Ela considera a nova lei ''adequada e justa'' e, por não contar com os empregados além das oito horas estabelecidas e já recolher o Fundo de Garantia por Tempo de Serviço (FGTS), não teve aumento nos custos. ''Também pago salário maior que o mínimo regional e arco com despesas de luz, água e ofereço uma cesta básica por mês. Fiz esta opção porque moro longe e não tinha muita gente disponível para trabalhar'', revela.

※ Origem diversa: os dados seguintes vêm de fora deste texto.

Lemma twp_data_more i j data c lk g (Q : Z -> world (host U) -> Prop) w :
  focus lk g i j c w -> conn_wf c -> zlen data < 65536 ->
  (state c <> T_STATE_ACTIVE -> forall w', inv lk g w' -> Q (-1) w') ->
  (~ ((forall n, malloc_ok env n = true) /\ 0 < buffer_length c + zlen data < 2 ^ 31) ->
    forall w', oom ms mc lk g w' -> Q (-1) w') ->
  (state c = T_STATE_ACTIVE -> forall w', quiet w w' ->
    zlen (chain_data c ++ data) < 2 ^ 31 ->
    focus lk g i j (set_chain (PBuf (chain_data c ++ data)) (zlen (chain_data c ++ data)) (clear_tx_time c)) w' ->
    Q 0 w') ->
  twp (en50221_tl_handle_data_more env i j data) Q w.
Proof.
  intros HF Hw Hd H1 H2 H3. pose proof (zlen_nonneg data).
  unfold en50221_tl_handle_data_more. apply twp_bind. eapply twp_get_conn; [done|].
  apply twp_if; intros Es.
  { apply twp_fail. intros w' Hc _. apply H1; [lia|]. by eapply inv_core, focus_close. }
  apply twp_bind. eapply twp_mod_conn; [exact HF|]. intros w1 HF1 [Hq1 _].
  apply twp_bind, twp_malloc. intros w2 E2 E2'. pose proof (focus_st _ _ _ _ _ _ _ _ _ E2 HF1) as HF2.
  destruct (realloc_chain (malloc_ok env (w_tick w1)) c (zlen data) Hw) as (r & old & Er & Hr); [lia|].
  apply twp_bind. eapply twp_lift; [exact Er|]. cbn beta iota. destruct r as [buf|].
  - destruct Hr as (Ei & El & Hlt & Et). apply twp_bind.
    eapply twp_lift; [by apply copy_chain|].
    apply twp_bind. eapply twp_mod_conn; [exact HF2|]. intros w3 HF3 [Hq3 _]. apply twp_ret.
    destruct (chain_data_len c Hw) as [Hcd ?].
    assert (Ez : u32 (s32 (buffer_length c + zlen data)) = zlen (chain_data c ++ data)).
    { rewrite Ei, u32_small, zlen_app by lia. lia. }
    rewrite Ez in HF3. apply H3; [lia| |rewrite zlen_app; lia|done].
    etrans; [exact Hq1|]. etrans; [by apply quiet_st|exact Hq3].
  - apply twp_bind. eapply twp_mod_conn; [exact HF2|]. intros w3 HF3 _.
    apply twp_fail. intros w4 Hc4 He. apply H2.
    + intros [Ha Hb]. rewrite Ha in Hr. specialize (Hr eq_refl). lia.
    + split; [|done]. by eapply struct_core, focus_struct.
Qed.

Lemma twp_handle_data_more i j data lk g w :
  inv lk g w -> 0 <= i < ms -> 0 <= j < mc -> zlen data < 65536 ->
  twp (en50221_tl_handle_data_more env i j data) (post lk g) w.
Proof.
  intros HI Hi Hj Hd. open_conn i j c HF Hw.
  eapply twp_data_more; [done|done|done| | |].
  - intros _ w'. apply post_fail.
  - intros _ w' Ho. by right.
  - intros Es w' _ Hlt HF'. apply post_ok. eapply focus_close; [done|]. apply wf_chain; auto with bgt.
Qed.

(** The last fragment: the whole message is delivered, unless the fragment is empty. *)
Lemma twp_data_last cb i j data c lk g (Q : Z -> world (host U) -> Prop) w :
  focus lk g i j c w -> conn_wf c -> zlen data < 65536 ->
  (state c <> T_STATE_ACTIVE -> forall w', inv lk g w' -> Q (-1) w') ->
  (~ ((forall n, malloc_ok env n = true) /\ 0 < buffer_length c + zlen data < 2 ^ 31) ->
    forall w', oom ms mc lk g w' -> Q (-1) w') ->
  (state c = T_STATE_ACTIVE -> forall w', quiet w w' -> inv lk g w' ->
    zlen (chain_data c ++ data) < 2 ^ 31 ->
    conn_at (tlw w') i j = Some (set_chain PNull 0 (clear_tx_time c)) ->
    twp (deliver cb i j (chain_data c ++ data) (zlen data);; mret 0) Q w') ->
  twp (en50221_tl_handle_data_last env cb i j data) Q w.
Proof.
  intros HF Hw Hd H1 H2 H3. pose proof (zlen_nonneg data).
  unfold en50221_tl_handle_data_last. apply twp_bind. eapply twp_get_conn; [done|].
  apply twp_if; intros Es.
  { apply twp_fail. intros w' Hc _. apply H1; [lia|]. by eapply inv_core, focus_close. }
  assert (Ea : state c = T_STATE_ACTIVE) by lia.
  apply twp_bind. eapply twp_mod_conn; [exact HF|]. intros w1 HF1 [Hq1 _].
  pose proof (wf_clear_tx_time _ Hw) as Hw1.
  destruct (chain_buffer c) as [|l|] eqn:Ech; [|..|by destruct Hw as [_ Hc _]; rewrite Ech in Hc].
  - assert (Ed : chain_data c = []) by (unfold chain_data; by rewrite Ech). rewrite Ed in H3.
    apply H3; [done|done|by eapply focus_close|cbn [app]; lia|].
    destruct HF1 as (_ & _ & ->). do 2 f_equal. destruct Hw as [_ Hc _]. rewrite Ech in Hc.
    destruct c. cbn in *. by subst.
  - rewrite <- Ech. apply twp_bind, twp_malloc. intros w2 E2 E2'.
    pose proof (focus_st _ _ _ _ _ _ _ _ _ E2 HF1) as HF2.
    destruct (realloc_chain (malloc_ok env (w_tick w1)) c (zlen data) Hw) as (r & old & Er & Hr); [lia|].
    apply twp_bind. eapply twp_lift; [exact Er|]. cbn beta iota. destruct r as [buf|].
    + destruct Hr as (Ei & El & Hlt & Et). apply twp_bind.
      eapply twp_lift; [by apply copy_chain|].
      apply twp_bind. eapply twp_mod_conn; [exact HF2|]. intros w3 HF3 [Hq3 _].
      destruct (chain_data_len c Hw) as [Hcd ?].
      apply H3; [done| |eapply focus_close; [exact HF3|by apply wf_null_chain]|rewrite zlen_app; lia|
        by destruct HF3 as (_ & _ & ->)].
      etrans; [exact Hq1|]. etrans; [by apply quiet_st|exact Hq3].
    + apply twp_bind. eapply twp_mod_conn; [exact HF2|]. intros w3 HF3 _.
      apply twp_fail. intros w4 Hc4 He. apply H2.
      * intros [Ha Hb]. rewrite Ha in Hr. specialize (Hr eq_refl). lia.
      * split; [|done]. by eapply struct_core, focus_struct.
Qed.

Para dar conta das demandas domésticas quando os empregados estão de folga, ela investe em facilidades como comprar comida pronta e equipamentos que facilitam o serviço. ''Quando abri mão de uma segunda empregada para a casa, comprei uma máquina de lavar louça. Também uso a máquina de secar roupa porque à noite, quando preciso lavar alguma coisa, não preciso pendurar no varal'', exemplifica.
Já a professora Carla Nolasco Spiacci enfrenta desde março o desafio de viver sem uma empregada doméstica. Na casa onde vive com o marido e dois filhos, ela teve que se adaptar a uma nova rotina quando a funcionária saiu para cuidar do pai doente. Hoje, a família conta com uma diarista que faz a faxina e passa roupas uma vez por semana. Nos outros dias, Carla procura manter tudo organizado para evitar sobrecarga de serviços. No almoço, ela cozinha eventualmente e, na maioria das vezes, compra marmita. ''Também fiquei mais tranquila sobre as exigências relativas à limpeza da casa'', conta.
Carla não escolheu ficar sem empregada, mas admite que ''desanima'' ao pensar em iniciar o processo de contratação e treinamento de uma nova funcionária. ''Está difícil encontrar quem se disponha a trabalhar pelo salário mínimo regional do Paraná. Além disso, não é fácil contratar quem seja qualificada. Abri mão de um certo conforto para ter sossego'', diz. (C.A.)